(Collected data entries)
*-*-*
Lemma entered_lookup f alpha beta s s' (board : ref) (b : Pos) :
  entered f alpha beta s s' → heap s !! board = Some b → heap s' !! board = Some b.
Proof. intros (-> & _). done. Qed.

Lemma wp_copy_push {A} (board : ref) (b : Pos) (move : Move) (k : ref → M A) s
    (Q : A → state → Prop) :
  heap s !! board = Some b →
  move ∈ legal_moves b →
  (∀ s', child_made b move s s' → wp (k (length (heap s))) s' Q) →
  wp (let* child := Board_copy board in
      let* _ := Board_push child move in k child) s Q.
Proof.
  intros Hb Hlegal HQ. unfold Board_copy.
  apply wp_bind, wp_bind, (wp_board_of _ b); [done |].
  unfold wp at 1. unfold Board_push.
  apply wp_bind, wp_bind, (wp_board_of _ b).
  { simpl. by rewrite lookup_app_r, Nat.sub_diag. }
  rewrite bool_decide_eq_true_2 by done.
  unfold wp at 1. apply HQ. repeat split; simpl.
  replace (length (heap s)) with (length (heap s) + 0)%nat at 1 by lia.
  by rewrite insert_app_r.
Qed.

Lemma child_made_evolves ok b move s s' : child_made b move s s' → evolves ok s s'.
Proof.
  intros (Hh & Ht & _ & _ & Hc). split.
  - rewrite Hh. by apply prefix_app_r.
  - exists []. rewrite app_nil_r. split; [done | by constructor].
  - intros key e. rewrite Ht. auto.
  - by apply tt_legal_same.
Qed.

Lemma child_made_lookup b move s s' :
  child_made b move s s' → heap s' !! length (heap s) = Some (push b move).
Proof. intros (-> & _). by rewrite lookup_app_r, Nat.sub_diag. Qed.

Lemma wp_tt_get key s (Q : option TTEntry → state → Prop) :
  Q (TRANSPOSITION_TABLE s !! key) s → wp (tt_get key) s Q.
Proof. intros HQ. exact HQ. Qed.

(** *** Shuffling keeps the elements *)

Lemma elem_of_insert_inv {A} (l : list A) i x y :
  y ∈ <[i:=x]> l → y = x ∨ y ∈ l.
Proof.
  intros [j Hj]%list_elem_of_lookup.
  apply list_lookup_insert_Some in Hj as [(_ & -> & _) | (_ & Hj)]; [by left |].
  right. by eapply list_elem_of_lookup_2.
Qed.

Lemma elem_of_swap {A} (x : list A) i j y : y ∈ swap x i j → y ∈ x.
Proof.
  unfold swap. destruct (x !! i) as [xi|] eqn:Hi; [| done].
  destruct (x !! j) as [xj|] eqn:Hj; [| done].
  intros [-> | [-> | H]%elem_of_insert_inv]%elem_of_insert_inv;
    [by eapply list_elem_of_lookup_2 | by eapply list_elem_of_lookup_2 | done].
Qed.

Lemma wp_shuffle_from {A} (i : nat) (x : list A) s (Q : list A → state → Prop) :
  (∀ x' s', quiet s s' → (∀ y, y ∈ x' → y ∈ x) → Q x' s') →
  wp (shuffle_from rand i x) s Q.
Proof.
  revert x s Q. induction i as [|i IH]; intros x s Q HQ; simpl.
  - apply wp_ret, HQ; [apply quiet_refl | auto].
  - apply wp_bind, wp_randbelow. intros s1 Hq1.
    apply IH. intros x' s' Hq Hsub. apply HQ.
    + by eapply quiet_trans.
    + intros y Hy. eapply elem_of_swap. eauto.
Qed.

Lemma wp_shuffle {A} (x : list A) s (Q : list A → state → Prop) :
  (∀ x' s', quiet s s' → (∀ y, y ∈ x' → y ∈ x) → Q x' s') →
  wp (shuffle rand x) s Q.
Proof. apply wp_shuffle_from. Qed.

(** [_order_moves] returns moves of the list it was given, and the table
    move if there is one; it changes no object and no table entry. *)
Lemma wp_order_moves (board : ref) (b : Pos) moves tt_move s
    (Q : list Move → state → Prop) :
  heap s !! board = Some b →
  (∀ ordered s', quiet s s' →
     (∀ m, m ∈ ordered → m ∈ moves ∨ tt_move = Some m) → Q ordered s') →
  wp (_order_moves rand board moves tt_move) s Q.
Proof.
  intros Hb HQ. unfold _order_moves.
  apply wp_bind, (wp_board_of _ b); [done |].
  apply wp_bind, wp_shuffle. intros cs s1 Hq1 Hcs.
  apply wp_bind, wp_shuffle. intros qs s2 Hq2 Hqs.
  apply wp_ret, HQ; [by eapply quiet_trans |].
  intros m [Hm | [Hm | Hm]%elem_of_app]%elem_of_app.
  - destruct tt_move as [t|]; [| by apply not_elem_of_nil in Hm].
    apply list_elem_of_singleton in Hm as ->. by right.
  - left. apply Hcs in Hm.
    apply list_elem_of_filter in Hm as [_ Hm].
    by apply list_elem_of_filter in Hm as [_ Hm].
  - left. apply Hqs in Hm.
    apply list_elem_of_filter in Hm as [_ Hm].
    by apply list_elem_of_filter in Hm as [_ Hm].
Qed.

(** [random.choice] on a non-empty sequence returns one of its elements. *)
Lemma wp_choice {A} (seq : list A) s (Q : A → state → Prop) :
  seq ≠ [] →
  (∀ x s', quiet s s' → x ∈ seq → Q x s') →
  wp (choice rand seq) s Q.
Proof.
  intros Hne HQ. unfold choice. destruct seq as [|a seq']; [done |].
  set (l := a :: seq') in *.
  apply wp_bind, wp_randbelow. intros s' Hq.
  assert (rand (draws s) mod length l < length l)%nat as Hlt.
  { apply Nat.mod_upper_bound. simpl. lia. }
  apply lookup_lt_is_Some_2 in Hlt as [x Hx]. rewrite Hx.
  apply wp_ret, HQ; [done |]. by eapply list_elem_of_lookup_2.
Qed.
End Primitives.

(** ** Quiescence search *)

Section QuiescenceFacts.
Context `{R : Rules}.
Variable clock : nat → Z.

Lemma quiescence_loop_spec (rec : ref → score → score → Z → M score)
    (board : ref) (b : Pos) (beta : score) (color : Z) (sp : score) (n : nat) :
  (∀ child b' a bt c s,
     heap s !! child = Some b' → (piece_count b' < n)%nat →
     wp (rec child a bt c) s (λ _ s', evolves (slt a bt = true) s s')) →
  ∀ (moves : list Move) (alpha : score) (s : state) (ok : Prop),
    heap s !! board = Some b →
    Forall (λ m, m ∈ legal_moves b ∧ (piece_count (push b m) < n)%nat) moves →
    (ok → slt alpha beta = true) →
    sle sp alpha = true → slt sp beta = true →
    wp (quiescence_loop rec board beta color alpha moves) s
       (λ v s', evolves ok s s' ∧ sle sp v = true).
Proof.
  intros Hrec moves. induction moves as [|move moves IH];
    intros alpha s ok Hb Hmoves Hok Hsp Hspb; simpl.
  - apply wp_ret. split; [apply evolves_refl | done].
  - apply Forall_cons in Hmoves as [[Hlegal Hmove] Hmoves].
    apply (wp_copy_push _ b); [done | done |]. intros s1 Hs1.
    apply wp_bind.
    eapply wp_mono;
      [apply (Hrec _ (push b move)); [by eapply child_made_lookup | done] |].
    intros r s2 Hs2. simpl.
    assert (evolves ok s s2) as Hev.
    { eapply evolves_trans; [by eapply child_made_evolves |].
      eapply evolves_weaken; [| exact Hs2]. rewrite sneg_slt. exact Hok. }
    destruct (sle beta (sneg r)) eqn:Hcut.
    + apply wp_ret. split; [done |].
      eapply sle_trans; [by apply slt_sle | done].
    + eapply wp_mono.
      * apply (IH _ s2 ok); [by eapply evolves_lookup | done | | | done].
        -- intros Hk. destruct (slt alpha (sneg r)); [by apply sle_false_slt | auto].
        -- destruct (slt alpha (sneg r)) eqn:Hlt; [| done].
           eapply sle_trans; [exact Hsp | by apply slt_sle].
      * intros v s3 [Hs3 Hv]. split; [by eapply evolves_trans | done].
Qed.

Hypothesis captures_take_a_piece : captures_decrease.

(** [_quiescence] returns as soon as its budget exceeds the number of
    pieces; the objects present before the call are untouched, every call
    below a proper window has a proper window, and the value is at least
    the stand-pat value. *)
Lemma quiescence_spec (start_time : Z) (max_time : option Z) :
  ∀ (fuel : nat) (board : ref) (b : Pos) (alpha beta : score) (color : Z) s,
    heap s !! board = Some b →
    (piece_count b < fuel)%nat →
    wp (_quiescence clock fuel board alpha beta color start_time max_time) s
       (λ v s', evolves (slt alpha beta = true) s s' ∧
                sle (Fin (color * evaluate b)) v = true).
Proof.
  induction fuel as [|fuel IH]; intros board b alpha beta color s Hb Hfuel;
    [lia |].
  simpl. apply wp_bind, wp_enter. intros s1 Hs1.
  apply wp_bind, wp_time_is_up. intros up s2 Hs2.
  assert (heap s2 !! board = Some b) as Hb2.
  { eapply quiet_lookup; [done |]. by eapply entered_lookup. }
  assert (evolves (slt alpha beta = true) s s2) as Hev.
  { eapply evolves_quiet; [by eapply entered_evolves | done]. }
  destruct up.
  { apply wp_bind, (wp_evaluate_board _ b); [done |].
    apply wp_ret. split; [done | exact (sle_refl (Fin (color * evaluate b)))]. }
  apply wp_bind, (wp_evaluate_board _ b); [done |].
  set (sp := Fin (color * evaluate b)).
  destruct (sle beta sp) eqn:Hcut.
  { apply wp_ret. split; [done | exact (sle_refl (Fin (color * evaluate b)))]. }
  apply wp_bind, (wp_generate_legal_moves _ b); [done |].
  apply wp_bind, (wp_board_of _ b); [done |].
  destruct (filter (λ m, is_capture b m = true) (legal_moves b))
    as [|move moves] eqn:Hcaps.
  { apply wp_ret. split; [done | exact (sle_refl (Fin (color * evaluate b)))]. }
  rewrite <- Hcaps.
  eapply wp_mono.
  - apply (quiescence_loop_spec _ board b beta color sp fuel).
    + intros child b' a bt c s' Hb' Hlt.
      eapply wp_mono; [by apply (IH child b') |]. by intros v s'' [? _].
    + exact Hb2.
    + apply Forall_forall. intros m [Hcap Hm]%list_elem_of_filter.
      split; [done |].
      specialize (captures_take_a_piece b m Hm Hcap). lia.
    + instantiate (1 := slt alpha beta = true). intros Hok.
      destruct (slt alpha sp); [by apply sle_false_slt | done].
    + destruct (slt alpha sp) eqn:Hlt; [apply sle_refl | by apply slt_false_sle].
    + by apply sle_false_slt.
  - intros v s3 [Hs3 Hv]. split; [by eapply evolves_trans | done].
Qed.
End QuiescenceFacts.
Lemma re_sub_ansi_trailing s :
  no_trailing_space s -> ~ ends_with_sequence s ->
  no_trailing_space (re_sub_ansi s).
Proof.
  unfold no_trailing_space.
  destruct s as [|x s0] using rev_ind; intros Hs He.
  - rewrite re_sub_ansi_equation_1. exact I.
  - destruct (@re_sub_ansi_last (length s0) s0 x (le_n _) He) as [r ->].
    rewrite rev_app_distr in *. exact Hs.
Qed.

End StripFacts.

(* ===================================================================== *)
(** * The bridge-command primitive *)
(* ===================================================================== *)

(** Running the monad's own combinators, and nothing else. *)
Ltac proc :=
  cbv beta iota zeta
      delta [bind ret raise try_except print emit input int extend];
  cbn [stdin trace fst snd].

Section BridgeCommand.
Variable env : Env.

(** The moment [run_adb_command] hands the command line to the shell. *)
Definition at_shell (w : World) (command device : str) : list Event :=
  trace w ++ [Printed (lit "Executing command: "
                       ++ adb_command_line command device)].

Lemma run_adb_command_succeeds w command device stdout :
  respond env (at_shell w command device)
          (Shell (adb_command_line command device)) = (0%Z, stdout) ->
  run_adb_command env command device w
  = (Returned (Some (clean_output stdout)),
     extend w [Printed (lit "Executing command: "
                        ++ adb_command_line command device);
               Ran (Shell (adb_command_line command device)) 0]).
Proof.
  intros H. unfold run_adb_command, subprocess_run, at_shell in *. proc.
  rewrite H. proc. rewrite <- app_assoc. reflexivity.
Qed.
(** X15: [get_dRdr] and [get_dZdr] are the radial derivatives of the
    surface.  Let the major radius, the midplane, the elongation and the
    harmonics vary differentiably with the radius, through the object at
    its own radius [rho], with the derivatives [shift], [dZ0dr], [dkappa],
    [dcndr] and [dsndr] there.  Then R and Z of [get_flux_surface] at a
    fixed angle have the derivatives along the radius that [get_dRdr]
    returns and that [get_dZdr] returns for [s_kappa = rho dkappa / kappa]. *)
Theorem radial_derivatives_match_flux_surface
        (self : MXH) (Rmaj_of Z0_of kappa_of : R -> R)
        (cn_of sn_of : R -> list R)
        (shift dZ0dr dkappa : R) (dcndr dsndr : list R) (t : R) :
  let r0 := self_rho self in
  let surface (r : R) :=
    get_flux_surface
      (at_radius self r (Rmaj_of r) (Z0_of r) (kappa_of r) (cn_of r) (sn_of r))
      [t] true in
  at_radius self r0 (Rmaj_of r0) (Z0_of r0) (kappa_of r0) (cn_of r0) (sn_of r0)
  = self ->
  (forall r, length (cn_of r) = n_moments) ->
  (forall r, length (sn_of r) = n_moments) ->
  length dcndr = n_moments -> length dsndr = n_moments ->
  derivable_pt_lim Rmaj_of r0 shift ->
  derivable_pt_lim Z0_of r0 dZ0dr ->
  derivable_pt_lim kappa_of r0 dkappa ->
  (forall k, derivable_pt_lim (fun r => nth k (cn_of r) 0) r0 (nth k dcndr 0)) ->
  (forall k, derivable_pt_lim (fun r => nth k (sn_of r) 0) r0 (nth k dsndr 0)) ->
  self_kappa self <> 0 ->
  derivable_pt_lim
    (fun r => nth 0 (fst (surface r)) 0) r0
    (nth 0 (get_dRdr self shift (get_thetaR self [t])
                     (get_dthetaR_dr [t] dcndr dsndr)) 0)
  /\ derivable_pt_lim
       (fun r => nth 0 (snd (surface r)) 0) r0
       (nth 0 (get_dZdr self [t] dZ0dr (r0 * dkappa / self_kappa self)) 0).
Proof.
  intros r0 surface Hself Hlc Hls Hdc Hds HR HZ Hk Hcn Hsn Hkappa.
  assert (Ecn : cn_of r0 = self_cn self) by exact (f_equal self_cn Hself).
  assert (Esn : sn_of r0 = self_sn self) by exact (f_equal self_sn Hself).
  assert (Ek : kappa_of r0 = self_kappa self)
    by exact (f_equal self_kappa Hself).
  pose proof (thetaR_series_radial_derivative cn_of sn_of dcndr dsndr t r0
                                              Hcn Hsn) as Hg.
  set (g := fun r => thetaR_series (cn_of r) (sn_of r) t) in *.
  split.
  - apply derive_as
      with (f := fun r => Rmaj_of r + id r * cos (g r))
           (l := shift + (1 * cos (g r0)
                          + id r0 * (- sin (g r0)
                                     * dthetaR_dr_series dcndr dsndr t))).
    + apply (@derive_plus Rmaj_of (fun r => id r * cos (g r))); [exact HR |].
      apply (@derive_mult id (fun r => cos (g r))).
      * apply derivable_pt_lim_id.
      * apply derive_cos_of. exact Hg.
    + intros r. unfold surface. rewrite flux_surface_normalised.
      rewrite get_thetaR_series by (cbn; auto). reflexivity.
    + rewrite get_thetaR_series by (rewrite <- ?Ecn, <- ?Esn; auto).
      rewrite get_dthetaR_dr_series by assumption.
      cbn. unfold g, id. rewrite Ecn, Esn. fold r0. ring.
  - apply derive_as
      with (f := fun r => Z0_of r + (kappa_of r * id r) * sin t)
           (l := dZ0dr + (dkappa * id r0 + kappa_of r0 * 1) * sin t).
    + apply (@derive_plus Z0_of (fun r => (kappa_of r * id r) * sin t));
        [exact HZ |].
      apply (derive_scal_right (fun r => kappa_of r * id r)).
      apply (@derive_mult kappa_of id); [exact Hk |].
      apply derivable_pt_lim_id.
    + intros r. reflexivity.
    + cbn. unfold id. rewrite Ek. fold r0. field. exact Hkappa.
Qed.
*-*-*
Copy out only the lines of the records above from the one with "(board : ref) (b : Pos) (beta" through the one with "intros Hrec moves.", exactly as they stand, both included.

    (board : ref) (b : Pos) (beta : score) (color : Z) (sp : score) (n : nat) :
  (∀ child b' a bt c s,
     heap s !! child = Some b' → (piece_count b' < n)%nat →
     wp (rec child a bt c) s (λ _ s', evolves (slt a bt = true) s s')) →
  ∀ (moves : list Move) (alpha : score) (s : state) (ok : Prop),
    heap s !! board = Some b →
    Forall (λ m, m ∈ legal_moves b ∧ (piece_count (push b m) < n)%nat) moves →
    (ok → slt alpha beta = true) →
    sle sp alpha = true → slt sp beta = true →
    wp (quiescence_loop rec board beta color alpha moves) s
       (λ v s', evolves ok s s' ∧ sle sp v = true).
Proof.
  intros Hrec moves. induction moves as [|move moves IH];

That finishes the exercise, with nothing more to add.